Она подошла и поцеловала у него руку, он поцеловал у нее.

– Прикажи подавать…

Когда поехали дальше, он хмуро думал: «Да, как прелестна была! Волшебно прелестна!» Со стыдом вспоминал свои последние слова и то, что поцеловал у ней руку и тотчас стыдился своего стыда. «Разве неправда, что она дала мне лучшие минуты жизни?»

К закату проглянуло бледное солнце. Кучер гнал рысцой, все меняя черные колеи, выбирая менее грязные, и тоже что-то думал. Наконец сказал с серьезной грубостью:

– А она, ваше превосходительство, все глядела в окно, как мы уезжали. Верно, давно изволите знать ее?

– Давно, Клим.

– Баба – ума палата. И все, говорят, богатеет. Деньги в рост дает.

– Это ничего не значит.

– Как не значит! Кому ж не хочется получше пожить! Если с совестью давать, худого мало. И она, говорят, справедлива на это. Но крута! Не отдал вовремя – пеняй на себя.

– Да, да, пеняй на себя… Погоняй, пожалуйста, как бы не опоздать нам к поезду…

Низкое солнце желто светило на пустые поля, лошади ровно шлепали по лужам. Он глядел на мелькавшие подковы, сдвинув черные брови, и думал:

«Да, пеняй на себя. Да, конечно, лучшие минуты. И не лучшие, а истинно волшебные! „Кругом шиповник алый цвел, стояли темных лип аллеи…“ Но, боже мой, что же было бы дальше? Что, если бы я не бросил ее? Какой вздор! Эта самая Надежда не содержательница постоялой горницы, а моя жена, хозяйка моего петербургского дома, мать моих детей?»

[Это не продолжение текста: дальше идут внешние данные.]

Lemma execute_ok cfg actor q w n o n' : config_ok cfg -> actor <> uuid_Nil -> query_ok cfg q ->
  executeEffectiveQuery (deployed cfg) (mkHistoryRepository cfg) actor q w n = (Ok o, n') ->
  exists r k a, effective cfg q r /\ (n < k < n')%nat /\ o = Some a
    /\ reader_spec actor (with_resolution q r) (store_at w k) = Ok a.
Proof.
  intros Hc Ha Hq H. unfold executeEffectiveQuery in H. unfold effective.
  apply hbind_ok in H as (u & k & Hu & H). apply join_ctx_ok in Hu as [-> _].
  destruct (decide (hq_Resolution q = ResolutionAuto)) as [Hr|Hr].
  2:{ assert (repo_read (mkHistoryRepository cfg) actor q w (S n) = (Ok o, n')) as H'
        by (rewrite read_eq in H; destruct (hq_Resolution q); solve [exact H|done]).
      apply repo_read_ok in H' as (_ & _ & k & a & Hk & -> & Hspec); [|done..].
      exists (hq_Resolution q), k, a. rewrite with_resolution_id.
      split; [by destruct (hq_Resolution q)|]. split; [lia|done]. }
  rewrite Hr in *. cbn [deployed hs_cfg] in H. rewrite short_window_diff in H by done.
  destruct (short_window cfg q) eqn:Hs.
  2:{ apply buckets_ok in H as (r & k & a & Hsel & Hk & -> & Hspec); [|done..].
      exists r, k, a. split; [by right|]. split; [lia|done]. }
  apply hbind_ok in H as (r & k & Hraw & H). apply htry_ok in Hraw. rewrite read_eq in Hraw.
  destruct r as [a|e].
  - injection H as <- <-. apply repo_read_ok in Hraw as (_ & _ & k' & a' & Hk & -> & Hspec); [|done..].
    exists ResolutionRaw, k', a'. split; [by left|]. split; [lia|done].
  - destruct (negb _); [done|]. pose proof (ticks_repo_read cfg actor (with_resolution q ResolutionRaw) w (S n)) as Ht.
    rewrite Hraw in Ht. cbn in Ht.
    apply hbind_ok in H as (u' & k' & Hu & H). apply join_ctx_ok in Hu as [-> _].
    apply buckets_ok in H as (r & k' & a & Hsel & Hk & -> & Hspec); [|done..].
    exists r, k', a. split; [by right|]. split; [lia|done].
Qed.

Lemma service_sound cfg s actor q w n a n' : history_service cfg = Ok s ->
  GetTelemetryHistory s actor q w n = (Ok a, n') ->
  actor <> uuid_Nil /\ check_query cfg q = None /\ alive w n'
  /\ exists k1 k2 r, (n <= k1 < k2)%nat /\ (k2 < n')%nat /\ effective cfg q r
       /\ is_Some (query_unit actor q (store_at w k1))
       /\ (actor, hq_GatewayID q) ∈ user_gateways (store_at w k2)
       /\ reader_spec actor (with_resolution q r) (store_at w k2) = Ok a.
Proof.
  intros Hs H. apply history_service_ok in Hs as [Hc ->]. unfold GetTelemetryHistory in H.
  cbn [deployed hs_reader hs_prep] in H. case_bool_decide as Ha; [done|]. split; [done|].
  apply hbind_ok in H as (o & k & Hp & H). destruct o as [a'|]; [|done]. injection H as <- <-.
  unfold PrepareTelemetryHistory in Hp. cbn [hp_resolver hp_cfg] in Hp.
  rewrite bool_decide_false in Hp by done. destruct (check_query cfg q) eqn:Hq; [done|]. split; [done|].
  pose proof Hq as Hq0. apply check_query_spec in Hq0 as [Hqo _]; [|done].
  apply hbind_ok in Hp as (u & k0 & Hu & Hp). apply join_ctx_ok in Hu as [-> _].
  apply hbind_ok in Hp as (r & k1 & Hr & Hp). apply htry_ok in Hr.
  destruct r as [[sensor|]|e]; [|done|].
  2:{ apply hbind_ok in Hp as (? & ? & _ & Hp). done. }
  apply sensor_resolved in Hr as [-> Hu]. apply hbind_ok in Hp as (u' & k1 & Hu' & Hp).
  apply join_ctx_ok in Hu' as [-> _]. apply run_callback_ok in Hp as (k2 & Hf & -> & Hal). split; [done|].
  apply hbind_ok in Hf as (o & k3 & Hx & Hf). apply (execute_ok cfg) in Hx as (r & k4 & b & Heff & Hk & -> & Hspec);
    [|done..]. apply hbind_ok in Hf as (? & k5 & Hc' & Hf). apply join_ctx_ok in Hc' as [-> _].
  injection Hf as <- <-. exists (S n), k4, r. split; [lia|]. split; [lia|]. split; [done|]. split; [done|].
  split; [|done]. unfold reader_spec, query_unit, authorized_sensor in Hspec. cbn in Hspec.
  case_bool_decide; done.
Qed.

(** A request that is answered was an accepted query of a real actor; the
    actor was a member of the Gateway and the Sensor existed when the request
    was authorised and again in the tables the data was read from; the answer
    is the reference answer for those tables at a resolution the query allows,
    and the context had not ended when it was given. *)
Theorem GetTelemetryHistory_sound cfg s actor q w n a n' : history_service cfg = Ok s ->
  GetTelemetryHistory s actor q w n = (Ok a, n') ->
  actor <> uuid_Nil /\ check_query cfg q = None /\ alive w n'
  /\ exists k1 k2 r, (n <= k1 < k2)%nat /\ (k2 < n')%nat /\ effective cfg q r
       /\ is_Some (query_unit actor q (store_at w k1))
       /\ (actor, hq_GatewayID q) ∈ user_gateways (store_at w k2)
       /\ reader_spec actor (with_resolution q r) (store_at w k2) = Ok a.
Proof. exact (service_sound cfg s actor q w n a n'). Qed.

End run.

И, закрывая глаза, качал головой.

20 октября 1938

Приехав в Москву, я воровски остановился в незаметных номерах в переулке возле Арбата и жил томительно, затворником – от свидания до свидания с нею. Была она у меня за эти дни всего три раза и каждый раз входила поспешно, со словами:

– Я только на одну минуту…

Она была бледна прекрасной бледностью любящей взволнованной женщины, голос у нее срывался, и то, как она, бросив куда попало зонтик, спешила поднять вуальку и обнять меня, потрясало меня жалостью и восторгом.

– Мне кажется, – говорила она, – что он что-то подозревает, что он даже знает что-то, – может быть, прочитал какое-нибудь ваше письмо, подобрал ключ к моему столу… Я думаю, что он на все способен при его жестоком, самолюбивом характере. Раз он мне прямо сказал: «Я ни перед чем не остановлюсь, защищая свою честь, честь мужа и офицера!» Теперь он почему-то следит буквально за каждым моим шагом, и, чтобы наш план удался, я должна быть страшно осторожна. Он уже согласен отпустить меня, так внушила я ему, что умру, если не увижу юга, моря, но, ради бога, будьте терпеливы!

План наш был дерзок: уехать в одном и том же поезде на кавказское побережье и прожить там в каком-нибудь совсем диком месте три-четыре недели. Я знал это побережье, жил когда-то некоторое время возле Сочи, – молодой, одинокий, – на всю жизнь запомнил те осенние вечера среди черных кипарисов, у холодных серых волн… И она бледнела, когда я говорил: «А теперь я там буду с тобой, в горных джунглях, у тропического моря…» В осуществление нашего плана мы не верили до последней минуты – слишком великим счастьем казалось нам это.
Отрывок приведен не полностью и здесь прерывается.